(* ===== verification/AssocArray.v ===== *)
(** * hashtable-linux-kernel: the associative array

    Models [src/hashtable-linux-kernel/assoc_array.c], [hashtable.c] and the
    operations of [hashtable.h] it uses.  An entry is a hash list node, a list
    node, and a key, with a data pointer; it is known by its address.  [malloc]
    gives a block for the state, or none; [blocks] holds the key copies and the
    client's data.  A call back given to [array_create] or [set_ht_create] is a
    number, with its meaning as an argument.  A [key_size] is converted to
    [uint8_t] wherever it is passed. *)

From S2P Require Import Prelude KList KHash KHlist KernelList.
Import KHash KHlist KernelList.

Module AssocArray.

Record hashtable_t := HT { table : loc; bits : Z }.
Record entry_t := Entry { key : ptr; key_size : Z; data : ptr }.
Record array_t := Arr { ht : loc; size : Z; free_entry : option Z; fill_entry : option Z }.

Record memory := Mem {
  hl : hstore;                  (* [hnode] of the entries, tables of buckets *)
  lnodes : KList.store;         (* [lnode] of the entries, [list] of the arrays *)
  entries : gmap loc entry_t;
  hts : gmap loc hashtable_t;
  arrays : gmap loc array_t;
  blocks : gmap loc (list Z);
  custom_ht_create : option Z
}.

Definition set_hl (h : hstore) (m : memory) : memory := Mem h (lnodes m) (entries m) (hts m) (arrays m) (blocks m) (custom_ht_create m).
Definition set_lnodes (l : KList.store) (m : memory) : memory := Mem (hl m) l (entries m) (hts m) (arrays m) (blocks m) (custom_ht_create m).
Definition set_entries (e : gmap loc entry_t) (m : memory) : memory := Mem (hl m) (lnodes m) e (hts m) (arrays m) (blocks m) (custom_ht_create m).
Definition set_hts (h : gmap loc hashtable_t) (m : memory) : memory := Mem (hl m) (lnodes m) (entries m) h (arrays m) (blocks m) (custom_ht_create m).
Definition set_arrays (a : gmap loc array_t) (m : memory) : memory := Mem (hl m) (lnodes m) (entries m) (hts m) a (blocks m) (custom_ht_create m).
Definition set_blocks (b : gmap loc (list Z)) (m : memory) : memory := Mem (hl m) (lnodes m) (entries m) (hts m) (arrays m) b (custom_ht_create m).

Definition on_hlist {A} (c : M hstore A) : M memory A := zoom hl set_hl c.
Definition on_list {A} (c : M KList.store A) : M memory A := zoom lnodes set_lnodes c.

Definition get_entry (e : loc) : M memory entry_t := m ← gets entries; of_option (m !! e).
Definition put_entry (e : loc) (x : entry_t) : M memory unit :=
  _ ← get_entry e; modify (fun m => set_entries (<[e := x]> (entries m)) m).
Definition get_ht (h : loc) : M memory hashtable_t := m ← gets hts; of_option (m !! h).
Definition get_array (a : loc) : M memory array_t := m ← gets arrays; of_option (m !! a).
Definition put_array (a : loc) (x : array_t) : M memory unit :=
  _ ← get_array a; modify (fun m => set_arrays (<[a := x]> (arrays m)) m).
Definition get_block (p : ptr) : M memory (list Z) := b ← of_option p; m ← gets blocks; of_option (m !! b).

(** The contents of a new object are never read before they are written. *)
Definition new_entry_at (e : loc) : M memory unit :=
  modify (fun m => set_entries (<[e := Entry None 0 None]> (entries m))
    (set_lnodes (<[e := KList.LH 0 0]> (lnodes m)) (set_hl (HS (<[e := HN None None]> (hnodes (hl m))) (tables (hl m))) m))).
Definition free_entry_at (e : loc) : M memory unit :=
  _ ← get_entry e;
  modify (fun m => set_entries (delete e (entries m))
    (set_lnodes (delete e (lnodes m)) (set_hl (HS (delete e (hnodes (hl m))) (tables (hl m))) m))).
Definition free_block (p : ptr) : M memory unit :=
  match p with
  | None => mret tt
  | Some b => _ ← get_block p; modify (fun m => set_blocks (delete b (blocks m)) m)
  end.

(** [1 << bits] of an [int] *)
Definition one_shl (bits : Z) : M memory Z := if (0 <=? bits) && (bits <? 31) then mret (2 ^ bits) else ub.

(** ** hashtable.h *)

Fixpoint hash_init_loop (n : nat) (t i : Z) : M memory unit :=
  match n with
  | O => mret tt
  | S n => on_hlist (INIT_HLIST_HEAD t i);; hash_init_loop n t (i + 1)
  end.
Definition __hash_init (t sz : Z) : M memory unit := hash_init_loop (Z.to_nat sz) t 0.

Definition hash_hashed (n : loc) : M memory bool := u ← on_hlist (hlist_unhashed n); mret (negb u).

Fixpoint hash_empty_loop (n : nat) (t i : Z) : M memory Z :=
  match n with
  | O => mret 1
  | S n => e ← on_hlist (hlist_empty t i); if (e : bool) then hash_empty_loop n t (i + 1) else mret 0
  end.
Definition __hash_empty (t sz : Z) : M memory Z := hash_empty_loop (Z.to_nat sz) t 0.

Definition hash_del (n : loc) : M memory unit := on_hlist (hlist_del_init n).

Definition hash_add_bits (t bits node key : Z) : M memory unit :=
  d ← one_shl bits; on_hlist (hlist_add_head node t (calc_bkt key d)).

Section calls.
Context (malloc : memory -> ptr).
Context (user_ht_create : Z -> Z -> M memory ptr).
Context (user_free : Z -> loc -> M memory unit).
Context (user_fill : Z -> loc -> ptr -> list Z -> Z -> M memory Z).

Definition hashtable_init (h : loc) : M memory unit :=
  t ← get_ht h; n ← one_shl (bits t); __hash_init (table t) n.

Definition hashtable_add (h node key : Z) : M memory unit :=
  t ← get_ht h; hash_add_bits (table t) (bits t) node key.

(** ** hashtable.c *)

(** The buckets of a new table hold anything until they are initialised. *)
Definition ht_create (bits : Z) : M memory ptr :=
  p ← gets malloc;
  match p with
  | None => mret None
  | Some h =>
      modify (fun m => set_hts (<[h := HT 0 bits]> (hts m)) m);;
      n ← one_shl bits;
      q ← gets malloc;
      match q with
      | None => modify (fun m => set_hts (delete h (hts m)) m);; mret None
      | Some t =>
          modify (fun m => set_hts (<[h := HT t bits]> (hts m))
            (set_hl (HS (hnodes (hl m)) (<[t := replicate (Z.to_nat n) (Some 0)]> (tables (hl m)))) m));;
          hashtable_init h;;
          mret (Some h)
      end
  end.

(** ** assoc_array.c *)

Definition set_ht_create (f : option Z) : M memory unit :=
  modify (fun m => Mem (hl m) (lnodes m) (entries m) (hts m) (arrays m) (blocks m) f).

Definition call_ht_create (bits : Z) : M memory ptr :=
  f ← gets custom_ht_create;
  match f with None => ht_create bits | Some f => user_ht_create f bits end.

(** [k] is the key's buffer. *)
Definition fill_assoc_array_entry (e : loc) (d : ptr) (k : list Z) (key_size : Z) : M memory Z :=
  let key_size := u8 key_size in
  p ← gets malloc;
  x ← get_entry e;
  put_entry e (Entry p (AssocArray.key_size x) (data x));;
  match p with
  | Some b =>
      (if zlen k <? key_size then ub else modify (fun m => set_blocks (<[b := take (Z.to_nat key_size) k]> (blocks m)) m));;
      put_entry e (Entry p key_size d);;
      mret 0
  | None => mret 1
  end.

Definition free_assoc_array_entry (e : loc) : M memory unit :=
  x ← get_entry e;
  free_block (data x);;
  free_block (key x);;
  free_entry_at e.

Definition call_free_entry (f : option Z) (e : loc) : M memory unit :=
  match f with None => free_assoc_array_entry e | Some f => user_free f e end.
Definition call_fill_entry (f : option Z) (e : loc) (d : ptr) (k : list Z) (key_size : Z) : M memory Z :=
  match f with None => fill_assoc_array_entry e d k key_size | Some f => user_fill f e d k key_size end.

Definition array_create (bits : Z) (free_entry fill_entry : option Z) : M memory ptr :=
  p ← gets malloc;
  match p with
  | None => mret None
  | Some arr =>
      modify (fun m => set_arrays (<[arr := Arr 0 0 None None]> (arrays m)) (set_lnodes (<[arr := KList.LH 0 0]> (lnodes m)) m));;
      h ← call_ht_create bits;
      match h with
      | None =>
          modify (fun m => set_arrays (delete arr (arrays m)) (set_lnodes (delete arr (lnodes m)) m));;
          mret None
      | Some h =>
          on_list (K_INIT_LIST_HEAD arr);;
          put_array arr (Arr h 0 free_entry fill_entry);;
          mret (Some arr)
      end
  end.

Definition memcmp_eq (a b : list Z) (n : Z) : M memory bool :=
  if (zlen a <? n) || (zlen b <? n) then ub
  else mret (bool_decide (take (Z.to_nat n) a = take (Z.to_nat n) b)).

(** [hlist_for_each_entry_safe]: the next pointer is read before the body. *)
Fixpoint find_loop (fuel : nat) (cur : ptr) (k : list Z) (key_size : Z) : M memory ptr :=
  match fuel with
  | O => ub
  | S fuel =>
      match cur with
      | None => mret None
      | Some c =>
          n ← on_hlist (get_node c);
          x ← get_entry c;
          b ← get_block (key x);
          eq ← memcmp_eq b k key_size;
          if (eq : bool) then mret (Some c) else find_loop fuel (hnext n) k key_size
      end
  end.

Definition array_get_by_key (fuel : nat) (arr : ptr) (k : list Z) (key_size : Z) : M memory ptr :=
  let key_size := u8 key_size in
  match arr with
  | None => mret None
  | Some arr =>
      hash_key ← hash32_str fuel k key_size;
      a ← get_array arr;
      h ← get_ht (ht a);
      d ← one_shl (bits h);
      let bkt := calc_bkt hash_key d in
      first ← on_hlist (get_bucket (table h) bkt);
      find_loop fuel first k key_size
  end.

Definition array_add (fuel : nat) (arr : ptr) (d : ptr) (k : list Z) (key_size : Z) : M memory Z :=
  let key_size := u8 key_size in
  match arr with
  | None => mret (-1)
  | Some arr =>
      p ← gets malloc;
      match p with
      | None => mret (-1)
      | Some e =>
          new_entry_at e;;
          a ← get_array arr;
          ret ← call_fill_entry (fill_entry a) e d k key_size;
          if negb (ret =? 0) then free_entry_at e;; mret (-1)
          else
            hash_key ← hash32_str fuel k key_size;
            a ← get_array arr;
            hashtable_add (ht a) e (s32 hash_key);;
            on_list (k_list_add_tail e arr);;
            a ← get_array arr;
            put_array arr (Arr (ht a) (u64 (size a + 1)) (free_entry a) (fill_entry a));;
            mret 0
      end
  end.

Definition EINVAL : Z := 22.

(** [hlist_del], [k_list_del], the call back and the size. *)
Definition take_out (arr e : loc) : M memory unit :=
  on_hlist (hlist_del e);;
  on_list (k_list_del e);;
  a ← get_array arr;
  call_free_entry (free_entry a) e;;
  a ← get_array arr;
  put_array arr (Arr (ht a) (u64 (size a - 1)) (free_entry a) (fill_entry a)).

Definition array_del (fuel : nat) (arr : ptr) (k : list Z) (key_size : Z) : M memory Z :=
  let key_size := u8 key_size in
  match arr with
  | None => mret EINVAL
  | Some a =>
      existing ← array_get_by_key fuel arr k key_size;
      match existing with
      | None => mret 1
      | Some e => take_out a e;; mret 0
      end
  end.

Definition array_add_replace (fuel : nat) (arr : ptr) (d : ptr) (k : list Z) (key_size : Z) : M memory Z :=
  let key_size := u8 key_size in
  match arr with
  | None => mret (-1)
  | Some _ => array_del fuel arr k key_size;; array_add fuel arr d k key_size
  end.

(** [CLEAR_HASHTABLE_BITS]: one bucket, and all of them. *)
Fixpoint clear_chain (fuel : nat) (f : option Z) (cur : ptr) : M memory unit :=
  match fuel with
  | O => ub
  | S fuel =>
      match cur with
      | None => mret tt
      | Some c =>
          n ← on_hlist (get_node c);
          hash_del c;;
          call_free_entry f c;;
          clear_chain fuel f (hnext n)
      end
  end.

Fixpoint clear_buckets (n : nat) (fuel : nat) (f : option Z) (t bkt : Z) : M memory unit :=
  match n with
  | O => mret tt
  | S n =>
      first ← on_hlist (get_bucket t bkt);
      clear_chain fuel f first;;
      clear_buckets n fuel f t (bkt + 1)
  end.

Definition HT_FREE (fuel : nat) (h : loc) (f : option Z) : M memory unit :=
  t ← get_ht h;
  n ← one_shl (bits t);
  clear_buckets (Z.to_nat n) fuel f (table t) 0;;
  ts ← gets (fun m => tables (hl m));
  _ ← of_option (ts !! table t);
  modify (fun m => set_hl (HS (hnodes (hl m)) (delete (table t) (tables (hl m)))) m);;
  modify (fun m => set_hts (delete h (hts m)) m).

Definition array_free (fuel : nat) (arr : ptr) : M memory Z :=
  match arr with
  | None => mret (-1)
  | Some arr =>
      a ← get_array arr;
      HT_FREE fuel (ht a) (free_entry a);;
      modify (fun m => set_arrays (delete arr (arrays m)) (set_lnodes (delete arr (lnodes m)) m));;
      mret 0
  end.

Definition _array_get_first (arr : ptr) (is_first : bool) : M memory ptr :=
  match arr with
  | None => mret None
  | Some arr =>
      e ← on_list (k_list_empty arr);
      a ← get_array arr;
      if (e : bool) || (size a =? 0) then mret None
      else
        x ← on_list (if is_first then k_list_first_entry arr else k_list_last_entry arr);
        mret (Some x)
  end.

Definition array_get_first (arr : ptr) : M memory ptr := _array_get_first arr true.
Definition array_get_last (arr : ptr) : M memory ptr := _array_get_first arr false.

Definition _array_del_first (arr : ptr) (is_first : bool) : M memory Z :=
  match arr with
  | None => mret (-1)
  | Some arr =>
      e ← on_list (k_list_empty arr);
      a ← get_array arr;
      if (e : bool) || (size a =? 0) then mret (-1)
      else
        x ← on_list (if is_first then k_list_first_entry arr else k_list_last_entry arr);
        take_out arr x;;
        mret 0
  end.

Definition array_del_first (arr : ptr) : M memory Z := _array_del_first arr true.
Definition array_del_last (arr : ptr) : M memory Z := _array_del_first arr false.

Fixpoint chain_length (fuel : nat) (cur : ptr) (count : Z) : M memory Z :=
  match fuel with
  | O => ub
  | S fuel =>
      match cur with
      | None => mret count
      | Some c => n ← on_hlist (get_node c); chain_length fuel (hnext n) (u64 (count + 1))
      end
  end.

Fixpoint collision_loop (n : nat) (fuel : nat) (t i collisions : Z) : M memory Z :=
  match n with
  | O => mret collisions
  | S n =>
      first ← on_hlist (get_bucket t i);
      count ← chain_length fuel first 0;
      collision_loop n fuel t (i + 1) (if 1 <? count then u64 (collisions + (count - 1)) else collisions)
  end.

Definition array_collision_percent (fuel : nat) (arr : ptr) : M memory Z :=
  match arr with
  | None => mret 0
  | Some arr =>
      a ← get_array arr;
      if size a =? 0 then mret 0
      else
        h ← get_ht (ht a);
        num_buckets ← one_shl (bits h);
        collisions ← collision_loop (Z.to_nat num_buckets) fuel (table h) 0 0;
        mret (s32 (u64 (collisions * 100) / size a))
  end.

End calls.
End AssocArray.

WHAT TO WORK ON
The job here is to find each line above with the word "gmap" and copy it.

SOLUTION TO THE PROBLEM
  entries : gmap loc entry_t;
  hts : gmap loc hashtable_t;
  arrays : gmap loc array_t;
  blocks : gmap loc (list Z);
Definition set_entries (e : gmap loc entry_t) (m : memory) : memory := Mem (hl m) (lnodes m) e (hts m) (arrays m) (blocks m) (custom_ht_create m).
Definition set_hts (h : gmap loc hashtable_t) (m : memory) : memory := Mem (hl m) (lnodes m) (entries m) h (arrays m) (blocks m) (custom_ht_create m).
Definition set_arrays (a : gmap loc array_t) (m : memory) : memory := Mem (hl m) (lnodes m) (entries m) (hts m) a (blocks m) (custom_ht_create m).
Definition set_blocks (b : gmap loc (list Z)) (m : memory) : memory := Mem (hl m) (lnodes m) (entries m) (hts m) (arrays m) b (custom_ht_create m).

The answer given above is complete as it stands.